* [WHAT YOU NEED TO DO]
Check every line below for the word "assert" and copy the ones that have it.

[Collected data entries]
Start of Block
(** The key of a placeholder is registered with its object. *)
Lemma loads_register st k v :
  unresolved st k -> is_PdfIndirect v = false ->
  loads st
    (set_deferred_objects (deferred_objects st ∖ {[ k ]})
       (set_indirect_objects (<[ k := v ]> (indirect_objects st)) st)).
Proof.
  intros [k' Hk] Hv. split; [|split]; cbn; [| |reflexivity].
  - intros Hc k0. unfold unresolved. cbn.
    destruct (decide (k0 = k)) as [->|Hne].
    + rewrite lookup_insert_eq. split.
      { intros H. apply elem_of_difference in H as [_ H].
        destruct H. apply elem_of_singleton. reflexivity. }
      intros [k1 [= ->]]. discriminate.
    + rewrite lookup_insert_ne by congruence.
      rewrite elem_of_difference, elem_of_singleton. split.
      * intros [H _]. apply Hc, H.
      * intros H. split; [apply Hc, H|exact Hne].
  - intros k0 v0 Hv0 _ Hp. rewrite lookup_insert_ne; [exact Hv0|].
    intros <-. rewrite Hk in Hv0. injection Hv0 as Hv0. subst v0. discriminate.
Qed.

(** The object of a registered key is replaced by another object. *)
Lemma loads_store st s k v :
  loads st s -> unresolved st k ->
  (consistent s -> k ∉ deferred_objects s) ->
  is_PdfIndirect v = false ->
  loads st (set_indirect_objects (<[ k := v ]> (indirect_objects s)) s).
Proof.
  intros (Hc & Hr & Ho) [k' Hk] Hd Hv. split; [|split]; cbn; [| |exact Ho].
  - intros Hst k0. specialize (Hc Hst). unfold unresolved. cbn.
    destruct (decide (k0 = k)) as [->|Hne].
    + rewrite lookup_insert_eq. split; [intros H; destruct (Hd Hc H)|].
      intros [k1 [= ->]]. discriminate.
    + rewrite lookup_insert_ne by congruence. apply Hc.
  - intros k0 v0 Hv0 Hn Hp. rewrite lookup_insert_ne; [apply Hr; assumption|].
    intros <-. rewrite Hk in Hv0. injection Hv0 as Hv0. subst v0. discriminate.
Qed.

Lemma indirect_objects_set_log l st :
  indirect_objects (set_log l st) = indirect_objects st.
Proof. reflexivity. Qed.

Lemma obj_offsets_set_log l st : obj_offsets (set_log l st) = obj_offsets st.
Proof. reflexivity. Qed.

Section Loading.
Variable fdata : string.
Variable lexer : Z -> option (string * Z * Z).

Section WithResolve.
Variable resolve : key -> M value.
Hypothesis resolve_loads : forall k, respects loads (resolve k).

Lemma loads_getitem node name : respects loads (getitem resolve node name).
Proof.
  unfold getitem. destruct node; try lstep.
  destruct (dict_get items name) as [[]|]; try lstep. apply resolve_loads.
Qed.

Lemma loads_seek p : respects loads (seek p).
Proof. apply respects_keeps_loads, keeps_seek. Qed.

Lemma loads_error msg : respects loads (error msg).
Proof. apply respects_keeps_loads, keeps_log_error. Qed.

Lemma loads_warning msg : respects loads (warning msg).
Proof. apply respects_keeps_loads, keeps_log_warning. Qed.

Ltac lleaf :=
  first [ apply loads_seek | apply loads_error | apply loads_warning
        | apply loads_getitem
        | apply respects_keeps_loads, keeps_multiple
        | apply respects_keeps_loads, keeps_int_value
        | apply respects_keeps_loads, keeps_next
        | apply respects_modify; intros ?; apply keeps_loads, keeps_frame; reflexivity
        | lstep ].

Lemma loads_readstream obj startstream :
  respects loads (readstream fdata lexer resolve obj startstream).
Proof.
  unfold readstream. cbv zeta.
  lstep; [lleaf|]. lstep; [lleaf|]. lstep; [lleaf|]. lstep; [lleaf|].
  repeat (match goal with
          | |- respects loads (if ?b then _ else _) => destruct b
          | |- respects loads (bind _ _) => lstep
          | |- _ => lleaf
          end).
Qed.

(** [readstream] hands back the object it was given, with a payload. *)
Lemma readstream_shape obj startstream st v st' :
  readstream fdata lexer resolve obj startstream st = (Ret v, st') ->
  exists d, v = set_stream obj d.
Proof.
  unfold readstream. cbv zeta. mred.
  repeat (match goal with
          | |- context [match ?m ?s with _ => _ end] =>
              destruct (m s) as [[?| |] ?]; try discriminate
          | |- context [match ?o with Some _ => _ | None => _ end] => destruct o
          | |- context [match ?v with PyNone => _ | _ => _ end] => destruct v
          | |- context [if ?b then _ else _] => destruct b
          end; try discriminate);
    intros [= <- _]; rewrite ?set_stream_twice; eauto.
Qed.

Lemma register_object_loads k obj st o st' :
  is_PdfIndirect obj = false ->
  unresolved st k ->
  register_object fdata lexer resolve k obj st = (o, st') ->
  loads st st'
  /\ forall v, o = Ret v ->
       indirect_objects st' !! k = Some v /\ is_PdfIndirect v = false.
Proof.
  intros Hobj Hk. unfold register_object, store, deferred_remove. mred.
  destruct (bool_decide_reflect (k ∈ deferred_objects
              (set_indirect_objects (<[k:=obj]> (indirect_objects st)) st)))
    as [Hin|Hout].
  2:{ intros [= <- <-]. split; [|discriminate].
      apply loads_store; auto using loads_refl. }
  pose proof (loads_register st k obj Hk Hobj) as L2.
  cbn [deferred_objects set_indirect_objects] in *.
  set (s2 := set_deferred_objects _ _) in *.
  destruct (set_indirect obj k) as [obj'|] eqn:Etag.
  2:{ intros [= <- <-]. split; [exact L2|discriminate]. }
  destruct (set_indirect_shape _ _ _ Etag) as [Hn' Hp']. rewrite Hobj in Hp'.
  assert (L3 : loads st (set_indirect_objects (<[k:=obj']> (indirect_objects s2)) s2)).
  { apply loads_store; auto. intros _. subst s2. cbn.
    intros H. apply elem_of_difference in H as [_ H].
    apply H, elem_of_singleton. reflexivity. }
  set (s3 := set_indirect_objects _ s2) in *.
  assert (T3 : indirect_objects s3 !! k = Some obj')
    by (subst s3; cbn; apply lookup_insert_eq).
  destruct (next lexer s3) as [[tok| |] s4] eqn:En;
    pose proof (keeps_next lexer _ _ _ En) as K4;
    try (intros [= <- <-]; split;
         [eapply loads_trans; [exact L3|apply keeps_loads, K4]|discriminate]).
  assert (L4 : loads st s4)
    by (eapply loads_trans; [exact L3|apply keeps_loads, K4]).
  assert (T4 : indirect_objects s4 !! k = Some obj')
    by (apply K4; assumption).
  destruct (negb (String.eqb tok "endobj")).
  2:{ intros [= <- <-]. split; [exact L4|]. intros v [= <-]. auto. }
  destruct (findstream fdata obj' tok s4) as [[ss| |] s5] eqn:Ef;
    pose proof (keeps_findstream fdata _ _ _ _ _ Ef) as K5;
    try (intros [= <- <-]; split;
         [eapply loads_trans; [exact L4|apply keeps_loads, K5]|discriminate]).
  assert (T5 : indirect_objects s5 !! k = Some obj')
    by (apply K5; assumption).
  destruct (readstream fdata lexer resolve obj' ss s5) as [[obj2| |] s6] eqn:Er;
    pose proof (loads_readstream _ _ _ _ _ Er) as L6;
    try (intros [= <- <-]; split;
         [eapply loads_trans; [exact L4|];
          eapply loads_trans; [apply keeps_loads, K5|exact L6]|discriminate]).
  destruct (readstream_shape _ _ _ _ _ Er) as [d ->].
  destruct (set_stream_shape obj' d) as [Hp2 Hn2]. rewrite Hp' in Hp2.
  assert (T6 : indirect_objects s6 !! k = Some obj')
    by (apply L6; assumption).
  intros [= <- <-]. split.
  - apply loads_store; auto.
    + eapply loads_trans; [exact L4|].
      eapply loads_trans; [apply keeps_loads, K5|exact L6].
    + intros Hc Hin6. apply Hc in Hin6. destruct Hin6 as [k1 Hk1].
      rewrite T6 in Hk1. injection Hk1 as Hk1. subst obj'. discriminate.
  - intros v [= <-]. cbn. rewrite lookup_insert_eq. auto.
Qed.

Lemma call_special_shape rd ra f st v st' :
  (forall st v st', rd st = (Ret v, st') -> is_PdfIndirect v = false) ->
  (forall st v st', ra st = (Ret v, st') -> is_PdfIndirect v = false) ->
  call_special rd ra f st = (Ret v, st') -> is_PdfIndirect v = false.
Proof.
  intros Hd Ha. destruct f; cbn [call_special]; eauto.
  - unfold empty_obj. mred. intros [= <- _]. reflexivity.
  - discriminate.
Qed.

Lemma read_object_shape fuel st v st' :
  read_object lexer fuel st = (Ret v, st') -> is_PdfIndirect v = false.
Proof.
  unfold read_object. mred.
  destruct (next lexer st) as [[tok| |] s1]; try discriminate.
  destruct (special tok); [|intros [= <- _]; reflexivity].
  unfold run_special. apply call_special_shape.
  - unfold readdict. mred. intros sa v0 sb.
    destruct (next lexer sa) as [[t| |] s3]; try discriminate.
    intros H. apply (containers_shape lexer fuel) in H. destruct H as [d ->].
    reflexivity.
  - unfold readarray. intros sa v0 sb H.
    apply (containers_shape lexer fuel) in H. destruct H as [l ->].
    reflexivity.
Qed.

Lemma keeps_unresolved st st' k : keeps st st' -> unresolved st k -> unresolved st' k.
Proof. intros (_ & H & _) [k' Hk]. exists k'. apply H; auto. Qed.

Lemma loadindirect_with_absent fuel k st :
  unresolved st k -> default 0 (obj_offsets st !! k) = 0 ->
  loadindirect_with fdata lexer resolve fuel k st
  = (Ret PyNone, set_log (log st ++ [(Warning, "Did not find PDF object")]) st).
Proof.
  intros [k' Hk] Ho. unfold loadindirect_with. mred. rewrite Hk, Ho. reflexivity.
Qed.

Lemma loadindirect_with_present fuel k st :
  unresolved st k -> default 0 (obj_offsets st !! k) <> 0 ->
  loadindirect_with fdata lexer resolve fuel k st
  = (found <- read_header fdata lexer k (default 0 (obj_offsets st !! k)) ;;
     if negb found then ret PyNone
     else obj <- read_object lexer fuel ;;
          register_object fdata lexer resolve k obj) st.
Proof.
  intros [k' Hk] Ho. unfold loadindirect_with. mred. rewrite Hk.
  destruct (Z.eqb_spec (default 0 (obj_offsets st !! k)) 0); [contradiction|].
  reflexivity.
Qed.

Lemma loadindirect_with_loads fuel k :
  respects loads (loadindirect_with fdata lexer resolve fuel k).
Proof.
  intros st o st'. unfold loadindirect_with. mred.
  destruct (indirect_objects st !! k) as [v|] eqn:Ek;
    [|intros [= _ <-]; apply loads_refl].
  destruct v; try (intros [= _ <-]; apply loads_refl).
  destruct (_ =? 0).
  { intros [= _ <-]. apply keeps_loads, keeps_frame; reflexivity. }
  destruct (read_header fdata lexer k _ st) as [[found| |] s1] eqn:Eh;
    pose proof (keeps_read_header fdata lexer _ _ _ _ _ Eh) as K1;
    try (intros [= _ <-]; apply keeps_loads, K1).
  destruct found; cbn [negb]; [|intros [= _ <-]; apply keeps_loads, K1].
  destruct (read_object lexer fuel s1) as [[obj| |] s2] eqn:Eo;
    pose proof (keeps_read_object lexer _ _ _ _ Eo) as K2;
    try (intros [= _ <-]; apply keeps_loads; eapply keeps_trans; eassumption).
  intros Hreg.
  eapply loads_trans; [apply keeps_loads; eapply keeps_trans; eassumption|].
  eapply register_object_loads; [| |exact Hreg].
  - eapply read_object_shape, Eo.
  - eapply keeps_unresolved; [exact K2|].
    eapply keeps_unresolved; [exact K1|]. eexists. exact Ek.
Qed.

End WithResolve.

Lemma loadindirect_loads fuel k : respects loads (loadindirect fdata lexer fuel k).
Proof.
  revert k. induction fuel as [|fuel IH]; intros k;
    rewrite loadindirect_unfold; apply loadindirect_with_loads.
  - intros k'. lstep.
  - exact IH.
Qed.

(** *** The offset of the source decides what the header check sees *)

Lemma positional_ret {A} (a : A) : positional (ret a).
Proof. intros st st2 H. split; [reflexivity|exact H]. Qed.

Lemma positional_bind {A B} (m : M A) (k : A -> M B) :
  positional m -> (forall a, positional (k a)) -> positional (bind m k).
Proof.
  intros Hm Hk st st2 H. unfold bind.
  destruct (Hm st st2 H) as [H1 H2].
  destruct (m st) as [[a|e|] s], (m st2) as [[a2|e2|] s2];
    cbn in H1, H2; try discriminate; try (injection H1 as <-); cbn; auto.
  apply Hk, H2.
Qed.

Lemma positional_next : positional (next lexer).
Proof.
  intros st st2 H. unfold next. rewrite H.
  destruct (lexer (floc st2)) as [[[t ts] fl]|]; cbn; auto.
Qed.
End of Block
* [EXERCISE SOLUTION]
  assert (L3 : loads st (set_indirect_objects (<[k:=obj']> (indirect_objects s2)) s2)).
  assert (T3 : indirect_objects s3 !! k = Some obj')
  assert (L4 : loads st s4)
  assert (T4 : indirect_objects s4 !! k = Some obj')
  assert (T5 : indirect_objects s5 !! k = Some obj')
  assert (T6 : indirect_objects s6 !! k = Some obj')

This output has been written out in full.